According to the Met website, Gentileschi was the most famous woman painter of the 17th century.

This painting, among her most ambitious, dates from about 1630. It recounts the story of the Jewish heroine Esther, who appeared before King Ahasuerus to plead for her people, thus breaking court etiquette and risking death. She fainted in his presence, but her request found favor. The story is conceived not as a historical recreation but as a contemporary event, with emphasis on elaborate costumes. The picture has been abraded, compromising the brilliant description of the luxurious fabrics. Initially Artemisia included the detail of a black boy restraining a dog—still partly visible beneath the marble pavement, to the left of Ahasuerus’s knee.

Introducing Painting of the Week: Mabuse

February 12th, 2007 by Menachem Wecker

From now on, Iconia will post and dissect one painting a week. The paintings will carry some relevance to religion and art.

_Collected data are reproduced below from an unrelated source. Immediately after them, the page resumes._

(** * Drift removal: linear fit and attenuated-drift forecasts

    A shallow embedding of
    [open_source/mortality/aggregation_ARIMA_squeeze/remove_drift.py]:
    the single-series fitter [get_lr_params], the grid fitter
    [get_all_lr_params], the per-combination prediction
    [make_single_predictions] and the forecaster
    [get_decayed_drift_preds].

    Numbers.  The Python code computes on NumPy [float64] values.  The
    embedding is written once over an interface [Arith] of the arithmetic
    the code uses, so that everything that only depends on the shape of
    the computation holds for every arithmetic, binary64 included.  The
    statements about the values of the predictions are proved in
    binary64, on the primitive floats, with the exponential of NumPy
    either a parameter or known at its special values only; two further
    statements are proved for every rounding of the real numbers that
    keeps the order.  The values of a fit of the library, which is
    modelled, are stated in exact arithmetic. *)

From Stdlib Require Import Reals Lra Lia.
From Stdlib Require Floats.
From stdpp Require Import base option list gmap.

(** ** Python exceptions and results *)

Inductive exn : Type :=
| IndexError   (* indexing an empty sequence *)
| ValueError   (* a NumPy reduction on a zero-size array, a shape mismatch *)
| KeyError.    (* a label that is not in an index *)

Inductive result (A : Type) : Type :=
| Ok (a : A)
| Raise (e : exn).
Arguments Ok {A} a.
Arguments Raise {A} e.

#[export] Instance result_ret : MRet result := fun _ x => Ok x.
#[export] Instance result_bind : MBind result := fun _ _ k m =>
  match m with
  | Ok x => k x
  | Raise e => Raise e
  end.

(** ** The arithmetic of the code *)

Class Arith (F : Type) : Type := {
  fadd : F -> F -> F;
  fsub : F -> F -> F;
  fmul : F -> F -> F;
  fdiv : F -> F -> F;
  fneg : F -> F;
  fexp : F -> F;            (* np.exp *)
  of_int : nat -> F;        (* an integer index used as a float *)
  feqb : F -> F -> bool     (* == *)
}.

(** [np.nan] *)
Class HasNaN (F : Type) : Type := fnan : F.

Declare Scope float_scope.
Delimit Scope float_scope with fl.
Infix "+" := fadd : float_scope.
Infix "-" := fsub : float_scope.
Infix "*" := fmul : float_scope.
Infix "/" := fdiv : float_scope.
Notation "- x" := (fneg x) : float_scope.

(** Exact real arithmetic: no rounding, no overflow, no non-finite value. *)
#[export] Instance R_arith : Arith R := {|
  fadd := Rplus;
  fsub := Rminus;
  fmul := Rmult;
  fdiv := Rdiv;
  fneg := Ropp;
  fexp := exp;
  of_int := INR;
  feqb := fun x y => if Req_dec_T x y then true else false
|}.

(** Exact real arithmetic with one non-finite value: [None] stands for NaN
    and the infinities; it is absorbing, and it is what a division by zero
    gives.  Like NaN it compares unequal to everything. *)
Definition xlift2 (f : R -> R -> R) (x y : option R) : option R :=
  match x, y with
  | Some a, Some b => Some (f a b)
  | _, _ => None
  end.

#[export] Instance xreal_arith : Arith (option R) := {|
  fadd := xlift2 Rplus;
  fsub := xlift2 Rminus;
  fmul := xlift2 Rmult;
  fdiv := fun x y =>
    match x, y with
    | Some a, Some b => if Req_dec_T b 0 then None else Some (a / b)%R
    | _, _ => None
    end;
  fneg := fun x => match x with Some a => Some (- a)%R | None => None end;
  fexp := fun x => match x with Some a => Some (exp a) | None => None end;
  of_int := fun n => Some (INR n);
  feqb := fun x y =>
    match x, y with
    | Some a, Some b => if Req_dec_T a b then true else false
    | _, _ => false
    end
|}.

#[export] Instance xreal_nan : HasNaN (option R) := None.

(** Real arithmetic with rounding: an operation is the exact one followed
    by [rnd], the map from a real number to the number that is stored in
    its place; negation is exact, as in IEEE 754, and an integer index is
    rounded as it becomes a float.  [np.exp] is the parameter [ex]. *)
Definition rounded_arith (rnd ex : R -> R) : Arith R := {|
  fadd := fun x y => rnd (x + y)%R;
  fsub := fun x y => rnd (x - y)%R;
  fmul := fun x y => rnd (x * y)%R;
  fdiv := fun x y => rnd (x / y)%R;
  fneg := Ropp;
  fexp := ex;
  of_int := fun n => rnd (INR n);
  feqb := fun x y => if Req_dec_T x y then true else false
|}.

(** A coarse rounding for examples: down to an integer. *)
Definition round_down (x : R) : R := IZR (Int_part x).

(** Binary64, the [float64] of NumPy, on the primitive floats: addition,
    subtraction, multiplication and division are those of IEEE 754 with
    rounding to nearest even, and an integer index becomes the nearest
    float.  [np.exp] is not an operation of IEEE 754 and its last bit
    depends on the platform; [exp64] has the values that do not:
    [exp nan = nan], [exp (+0) = exp (-0) = 1], zero from the underflow
    threshold down and infinity from the overflow threshold up.  Anywhere
    else it is [None], a number this model does not determine, and [None]
    is absorbing.  [binary64_with] takes the exponential as a parameter,
    for the statements that hold of every exponential with the
    properties they name.  The conversion of an index is right below
    [2 ^ 63]; no array is that long. *)
Definition float_of_nat (n : nat) : PrimFloat.float :=
  PrimFloat.of_uint63 (Uint63.of_Z (Z.of_nat n)).

Definition exp64 (x : PrimFloat.float) : option PrimFloat.float :=
  if PrimFloat.is_nan x then Some PrimFloat.nan
  else if PrimFloat.is_zero x then Some PrimFloat.one
  else if PrimFloat.leb x (PrimFloat.opp (float_of_nat 746)) then Some PrimFloat.zero
  else if PrimFloat.leb (float_of_nat 710) x then Some PrimFloat.infinity
  else None.

Definition lift64 (f : PrimFloat.float -> PrimFloat.float -> PrimFloat.float)
    (x y : option PrimFloat.float) : option PrimFloat.float :=
  match x, y with
  | Some a, Some b => Some (f a b)
  | _, _ => None
  end.

Definition binary64_with (np_exp : PrimFloat.float -> option PrimFloat.float)
  : Arith (option PrimFloat.float) := {|
  fadd := lift64 PrimFloat.add;
  fsub := lift64 PrimFloat.sub;
  fmul := lift64 PrimFloat.mul;
  fdiv := lift64 PrimFloat.div;
  fneg := fun x => match x with Some a => Some (PrimFloat.opp a) | None => None end;
  fexp := fun x => match x with Some a => np_exp a | None => None end;
  of_int := fun n => Some (float_of_nat n);
  feqb := fun x y =>
    match x, y with
    | Some a, Some b => PrimFloat.eqb a b
    | _, _ => false
    end
|}.

#[export] Instance binary64_arith : Arith (option PrimFloat.float) :=
  binary64_with exp64.

(** The classes of a float in the specification of the primitive floats:
    a zero; a zero or a number that is neither infinite nor NaN; NaN. *)
Definition SF_is_zero (x : SpecFloat.spec_float) : bool :=
  match x with
  | SpecFloat.S754_zero _ => true
  | _ => false
  end.

Definition SF_is_finite (x : SpecFloat.spec_float) : bool :=
  match x with
  | SpecFloat.S754_zero _ | SpecFloat.S754_finite _ _ _ => true
  | _ => false
  end.

Definition SF_is_nan (x : SpecFloat.spec_float) : bool :=
  match x with
  | SpecFloat.S754_nan => true
  | _ => false
  end.

(** Rounding, as the specification of the primitive floats does it and
    as arithmetic states it: the quotient [a / b] rounded to the nearest
    integer, ties to even; the record of a mantissa [m] after [k >= 1]
    shifts to the right; the float of a rounded mantissa [M] at the
    exponent [E], which carries into the next binade at [2 ^ 53] and
    overflows above the largest exponent. *)
Definition round_half_even (a b : Z) : Z :=
  let q := (a / b)%Z in
  let r := (a mod b)%Z in
  if ((b <? 2 * r)%Z || ((b =? 2 * r)%Z && Z.odd q))%bool then (q + 1)%Z else q.

Definition shr_after (m k : Z) : SpecFloat.shr_record :=
  SpecFloat.Build_shr_record
    (m / 2 ^ k)%Z (Z.odd (m / 2 ^ (k - 1))) (negb (m mod 2 ^ (k - 1) =? 0)%Z).

Definition round_result (s : bool) (M E : Z) : SpecFloat.spec_float :=
  if (M =? 0)%Z then SpecFloat.S754_zero s
  else if (M <? 2 ^ 53)%Z then
    if (E <=? 971)%Z then SpecFloat.S754_finite s (Z.to_pos M) E
    else SpecFloat.S754_infinity s
  else
    if (E + 1 <=? 971)%Z then SpecFloat.S754_finite s 4503599627370496 (E + 1)
    else SpecFloat.S754_infinity s.

(** [value_le m1 e1 m2 e2]: [m1 * 2 ^ e1 <= m2 * 2 ^ e2], at a common
    exponent. *)
Definition value_le (m1 : positive) (e1 : Z) (m2 : positive) (e2 : Z) : Prop :=
  exists c : Z,
    (c <= e1 /\ c <= e2 /\ Zpos m1 * 2 ^ (e1 - c) <= Zpos m2 * 2 ^ (e2 - c))%Z.

(** Zero or a positive finite float, and zero or a negative one. *)
Definition SF_nonneg (x : SpecFloat.spec_float) : bool :=
  match x with
  | SpecFloat.S754_zero _ | SpecFloat.S754_finite false _ _ => true
  | _ => false
  end.

Definition SF_nonpos (x : SpecFloat.spec_float) : bool :=
  match x with
  | SpecFloat.S754_zero _ | SpecFloat.S754_finite true _ _ => true
  | _ => false
  end.

(** An exponential for examples that underflows at once: 0 below zero
    and 1 from zero on. *)
Definition exp_step (x : PrimFloat.float) : PrimFloat.float :=
  if PrimFloat.is_nan x then PrimFloat.nan
  else if PrimFloat.ltb x PrimFloat.zero then PrimFloat.zero
  else PrimFloat.one.

(** ** Year ranges *)

(** Modelled from the spec: [fbd_core.argparse.YearRange] is not part of
    the repository.  It supplies the past years, the forecast years and
    their concatenation [years]. *)
Record YearRange : Type := {
  past_years : list Z;
  forecast_years : list Z
}.

Definition years (yr : YearRange) : list Z :=
  past_years yr ++ forecast_years yr.

(** [np.arange(n)] *)
Definition arange (n : nat) : list nat := seq 0 n.

(** ** make_single_predictions *)

Section Predictions.
Context {F : Type} `{Arith F}.
Local Open Scope float_scope.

This week’s painting is Saint Luke Drawing the Virgin by Mabuse. Wood, 109.5 x 82 cm. Kunsthistorisches Museum, Vienna. I saw the painting at a show at the Metropolitan Museum, so I am borrowing from a previous post I wrote.

Byzantium: Faith and Power (1261–1557)
March 23, 2004–July 4, 2004
Special Exhibition Galleries, The Tisch Galleries, 2nd floor
The Metropolitan Museum of Art
http://metmuseum.org/home.asp

The Metropolitan’s current exhibit, “Byzantium: Faith and Power” is the best one I have ever seen engage this period. For an exhibit so comprehensive and huge (it takes up many rooms, each stuffed with painting after icon after tapestry), it has an embarrassingly small press kit, but here is the gist of it. The exhibit is the first major museum exhibition to focus on the Palaiologan period’s aesthetic developments, and the way that aesthetics unfolded over time with the ensuing power shifts, says Philippe de Montebello, Director of the Metropolitan Museum of Art.

Michael VIII Palaiologos was the Byzantine general, who upon successfully taking Constantinople on August 15, 1261, bore an icon of the Virgin Hodegetria (the city’s “eternal protector”). This launched an “artistic and intellectual flowering in Byzantium,” thus the press release.

If you explore the Met’s website, you will find a lot of supplementary material as well as an online tour, (although I would caution you to see “Choros” which is a huge mobile sculpture from the 13th–14th century) but I intend to focus specifically on one of the final pieces in the exhibit, “St. Luke drawing the Virgin,” (1520-25) by Jan Gossaert called Mabuse. Mabuse is largely credited as one of the first of the Netherlandish “Romanists.”

Mabuse shows Saint Luke kneeling on the right in his red robe, as an angel (Gabriel?) guides his hand. The two draw the Madonna and child, flanked by five angels. The most interesting point, though is that in the top right of the painting, a statue of Moses sits on a shelf, and Moses (with horns to be sure) points to the Ten Commandments. Clearly, Moses insists on “4: Thou shalt not make unto thee any graven image, or any likeness of any thing that is in heaven above, or that is in the earth beneath, or that is in the water under the earth,” (Exodus xx: iv) but Gabriel reinterprets the text, and allows for religious iconography.

Leaving aside the fact that the Virgin looks like Felicity, this image really serves as a wonderful piece to really epitomize the Byzantine exhibit. Here we have strict Biblical interpretation at odds with a visual explication, and after one round, Art is still standing.